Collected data
BEGIN
Definition of_opt (o : option (list N)) : pyval :=
  match o with Some s => PStr s | None => PNone end.

(** An integer as a number: [bool] is a subclass of [int]. *)
Definition as_int (v : pyval) : option Z :=
  match v with
  | PInt z => Some z
  | PBool b => Some (Z.b2z b)
  | _ => None
  end.

(** [for x in l: if x not in acc: acc.append(x)]: the distinct elements
    in the order of their first occurrence. *)
Definition unique (l : list (list N)) : list (list N) :=
  foldl (λ acc x, if bool_decide (x ∈ acc) then acc else acc ++ [x]) [] l.

(** The decimal digits of a natural number, most significant first;
    [fuel] bounds the number of digits. *)
Fixpoint digits_of (fuel : nat) (n : N) (acc : str) : str :=
  match fuel with
  | O => acc
  | S fuel' =>
      let acc' := (48 + n mod 10)%N :: acc in
      if (n <? 10)%N then acc' else digits_of fuel' (n / 10)%N acc'
  end.

(** [str(z)] for an integer. *)
Definition str_of_Z (z : Z) : str :=
  let n := Z.to_N (Z.abs z) in
  let ds := digits_of (S (N.to_nat (N.log2 n))) n [] in
  if z <? 0 then 45%N :: ds else ds.

(** [str(v)] *)
Definition str_ (v : pyval) : str :=
  match v with
  | PNone => py "None"
  | PBool true => py "True"
  | PBool false => py "False"
  | PInt z => str_of_Z z
  | PStr s => s
  end.

End Py.

(** ** The fragment of [re] that the patterns of the repository use

    A backtracking matcher in continuation-passing style, as CPython's:
    alternatives are tried left to right, repetition is greedy and gives
    characters back one at a time, a group keeps the text of its last
    successful match.  Repetition occurs in the patterns only over
    character classes. *)

Module Re.

Inductive regex :=
| Eps
| Chr (c : N)
| Cls (p : N → bool)
| Star (p : N → bool)
| Seq (r1 r2 : regex)
| Alt (r1 r2 : regex)
| Grp (n : nat) (r : regex)
| Bol
| Eol.

(** [p+] and [r?] *)
Definition Plus (p : N → bool) : regex := Seq (Cls p) (Star p).
Definition Opt (r : regex) : regex := Alt r Eps.

Fixpoint Lit (s : str) : regex :=
  match s with
  | [] => Eps
  | c :: s' => Seq (Chr c) (Lit s')
  end.

(** [pos] is the index of the next character, [rest] the text from there
    on, [groups] the groups matched so far, the latest binding first. *)
Record state := mk {
  pos : nat;
  rest : str;
  groups : list (nat * str)
}.

(** [m.group(n)]; [None] for a group that did not take part. *)
Definition group (n : nat) (m : state) : option str :=
  snd <$> List.find (λ g, Nat.eqb g.1 n) (groups m).

Fixpoint star (p : N → bool) (k : state → option state)
    (i : nat) (s : str) (g : list (nat * str)) : option state :=
  match s with
  | c :: s' =>
      if p c then
        match star p k (S i) s' g with
        | Some m => Some m
        | None => k (mk i s g)
        end
      else k (mk i s g)
  | [] => k (mk i s g)
  end.

Fixpoint run (r : regex) (k : state → option state) (st : state) : option state :=
  match r with
  | Eps => k st
  | Chr c =>
      match rest st with
      | x :: s' => if (x =? c)%N then k (mk (S (pos st)) s' (groups st)) else None
      | [] => None
      end
  | Cls p =>
      match rest st with
      | x :: s' => if p x then k (mk (S (pos st)) s' (groups st)) else None
      | [] => None
      end
  | Star p => star p k (pos st) (rest st) (groups st)
  | Seq r1 r2 => run r1 (run r2 k) st
  | Alt r1 r2 =>
      match run r1 k st with
      | Some m => Some m
      | None => run r2 k st
      end
  | Grp n r =>
      run r (λ st', k (mk (pos st') (rest st')
                          ((n, take (pos st' - pos st) (rest st)) :: groups st')))
          st
  | Bol => if pos st is O then k st else None
  | Eol =>
      match rest st with
      | [] => k st
      | [c] => if (c =? 10)%N then k st else None
      | _ => None
      end
  end.

(** An attempt at index [i], where [s] is the text from [i] on. *)
Definition match_at (r : regex) (i : nat) (s : str) : option state :=
  run r Some (mk i s []).

(** [re.match(r, s)] *)
Definition match_ (r : regex) (s : str) : option state := match_at r 0 s.

(** The left-to-right scan behind [re.sub], [re.findall] and
    [re.split]: the text cut into the non-overlapping matches, each with
    the text it covers, and the characters between them.  [skip] counts
    the characters still covered by the last match. *)
Inductive piece :=
| Text (c : N)
| Hit (whole : list N) (m : state).

Fixpoint scan (r : regex) (skip : nat) (i : nat) (s : str) : list piece :=
  match skip with
  | S n =>
      match s with
      | _ :: s' => scan r n (S i) s'
      | [] => []
      end
  | O =>
      match match_at r i s with
      | Some m =>
          let len := (pos m - i)%nat in
          Hit (take len s) m ::
            match s with
            | c :: s' =>
                match len with
                | O => Text c :: scan r 0 (S i) s'
                | S n => scan r n (S i) s'
                end
            | [] => []
            end
      | None =>
          match s with
          | c :: s' => Text c :: scan r 0 (S i) s'
          | [] => []
          end
      end
  end.

(** [re.sub(r, repl, s)], [repl] a function of the match. *)
Definition sub (r : regex) (repl : list N → state → list N) (s : str) : str :=
  flat_map (λ p, match p with Text c => [c] | Hit w m => repl w m end)
           (scan r 0 0 s).

(** [re.findall(r, s)] for a pattern with one group. *)
Definition findall (r : regex) (s : str) : list str :=
  flat_map (λ p, match p with
                 | Text _ => []
                 | Hit _ m => [default [] (group 1 m)]
                 end)
           (scan r 0 0 s).
(** * Live audio session of AI-Mega-App: a shallow embedding

    The development follows [src/components/LiveChat.tsx]:
    - [Js]: the few pieces of JavaScript semantics the component relies
      on (UTF-16 strings, [trim], truthiness, the [Int16Array] store);
    - [Codec]: [createBlob] and the PCM frame codec;
    - [Live]: the React refs and state of the component, [stopSession],
      [startSession] and the [onmessage] callback split at its [await].

    Numbers.  JavaScript numbers are binary64 floats.  Every sample of a
    [Float32Array] is a dyadic rational and its product with 32768 (a
    power of two) is exact in binary64, so samples are modelled as
    rationals [Q] and the scaling as the exact product.  Times on the
    audio clock are modelled as rationals as well. *)

From Stdlib Require Import ZArith QArith Qminmax Qround Qabs List Bool Lia Lqa.
From Stdlib Require Import Strings.String Strings.Ascii.
Import ListNotations.


(* ================================================================= *)
(** ** JavaScript values used by the component *)

Module Js.

(** A JavaScript string is a sequence of UTF-16 code units. *)
Definition jsstring := list N.

Definition js (s : string) : jsstring :=
  map N_of_ascii (list_ascii_of_string s).

(** A string is truthy exactly when it is not empty. *)
Definition truthy (s : jsstring) : bool :=
  match s with [] => false | _ :: _ => true end.

(** The [WhiteSpace] and [LineTerminator] code points of ECMA-262, the
    characters [String.prototype.trim] strips. *)
Definition whitespace_units : list N :=
  [ 9; 10; 11; 12; 13; 32; 160; 5760;
    8192; 8193; 8194; 8195; 8196; 8197; 8198; 8199; 8200; 8201; 8202;
    8232; 8233; 8239; 8287; 12288; 65279 ]%N.

Definition is_whitespace (c : N) : bool :=
  existsb (N.eqb c) whitespace_units.

Fixpoint trimStart (s : jsstring) : jsstring :=
  match s with
  | [] => []
  | c :: r => if is_whitespace c then trimStart r else s
  end.

Definition trimEnd (s : jsstring) : jsstring :=
  rev (trimStart (rev s)).

(** [String.prototype.trim] *)
Definition trim (s : jsstring) : jsstring := trimEnd (trimStart s).

(** Truncation of a real toward zero, the first step of [ToInt16]. *)
Definition truncate (q : Q) : Z := Z.quot (Qnum q) (Zpos (Qden q)).

(** [ToInt16] of ECMA-262 on a finite number: truncate, reduce
    modulo 2^16, and read the result as a signed 16-bit integer.  This
    is the conversion an [Int16Array] element store performs. *)
Definition ToInt16 (q : Q) : Z :=
  let int16bit := (truncate q mod 65536)%Z in
  if (int16bit >=? 32768)%Z then (int16bit - 65536)%Z else int16bit.

(** The two bytes a little-endian platform stores for an [Int16Array]
    element, as seen through a [Uint8Array] over the same buffer. *)
Definition int16_bytes (v : Z) : list Z :=
  let u := (v mod 65536)%Z in
  [ Z.land u 255; Z.shiftr u 8 ].

(** The signed 16-bit value an [Int16Array] view reads back from two
    bytes, low byte first. *)
Definition int16_of_bytes (lo hi : Z) : Z :=
  let u := Z.lor lo (Z.shiftl hi 8) in
  if (u >=? 32768)%Z then (u - 65536)%Z else u.

End Js.

(* ================================================================= *)
(** ** The PCM frame codec *)

Module Codec.
Import Js.

(** [Blob] of [@google/genai]: a payload and its MIME tag. *)
Record Blob : Type := mkBlob {
  data : jsstring;
  mimeType : jsstring
}.

(** An [AudioBuffer] with one channel. *)
Record AudioBuffer : Type := mkAudioBuffer {
  channelData : list Q;
  sampleRate : positive
}.

(** [AudioBuffer.duration]: the number of sample frames over the
    sample rate, in seconds. *)
Definition duration (b : AudioBuffer) : Q :=
  Z.of_nat (List.length (channelData b)) # sampleRate b.

(** The value stored by [int16[i] = data[i] * 32768]. *)
Definition sample_to_int16 (x : Q) : Z := ToInt16 (x * 32768).

(** The [Uint8Array] over [int16.buffer] that [createBlob] hands to
    [encode]. *)
Definition pcm_bytes (samples : list Q) : list Z :=
  flat_map (fun x => int16_bytes (sample_to_int16 x)) samples.

(** The clamp and scale step of [bufferToWave] in the text-to-speech
    component, the sibling encoder of this repository:
    [Math.max(-1, Math.min(1, s))], then
    [(0.5 + s < 0 ? s * 32768 : s * 32767) | 0]. *)
Definition wave_sample (x : Q) : Z :=
  let s := Qmax (-1) (Qmin 1 x) in
  if Qlt_le_dec ((1 # 2) + s) 0
  then truncate (s * 32768)
  else truncate (s * 32767).

Fixpoint int16_view (bytes : list Z) : list Z :=
  match bytes with
  | lo :: hi :: rest => int16_of_bytes lo hi :: int16_view rest
  | _ => []
  end.

(** Modelled from the spec: [decodeAudioData] of [utils/audioUtils] is
    absent from the sources.  The spec's [decodeInbound] reverses the
    encoder's transform: the payload is read as 16-bit signed
    little-endian integers and each is normalised to [-1,1] by the
    scale 32768; an empty or malformed (odd-length) payload fails
    with a DecodeError, here [None]. *)
Definition decodeAudioData (bytes : list Z) (rate : positive)
  : option AudioBuffer :=
  match bytes with
  | [] => None
  | _ =>
    if Nat.even (List.length bytes)
    then Some {| channelData :=
                   map (fun v => inject_Z v / 32768) (int16_view bytes);
                 sampleRate := rate |}
    else None
  end.

Section Packing.
(** [encode] and [decode] of [utils/audioUtils], which turn a byte
    array into a string and back, are not among the sources; the codec
    takes them as parameters. *)
Variable encode : list Z -> jsstring.
Variable decode : jsstring -> list Z.

(** [createBlob] of LiveChat.tsx. *)
Definition createBlob (samples : list Q) : Blob :=
  {| data := encode (pcm_bytes samples);
     mimeType := js "audio/pcm;rate=16000" |}.

(** Modelled from the spec: [decodeInbound] on a frame, that is
    [decodeAudioData (decode frame.data)]. *)
Definition decodeInbound (frame : Blob) (rate : positive)
  : option AudioBuffer :=
  decodeAudioData (decode (data frame)) rate.
End Packing.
END
Using the records above, copy word for word the line with "(** ** JavaScript", the line with "(** A string", and every line between them.

(** ** JavaScript values used by the component *)

Module Js.

(** A JavaScript string is a sequence of UTF-16 code units. *)
Definition jsstring := list N.

Definition js (s : string) : jsstring :=
  map N_of_ascii (list_ascii_of_string s).

(** A string is truthy exactly when it is not empty. *)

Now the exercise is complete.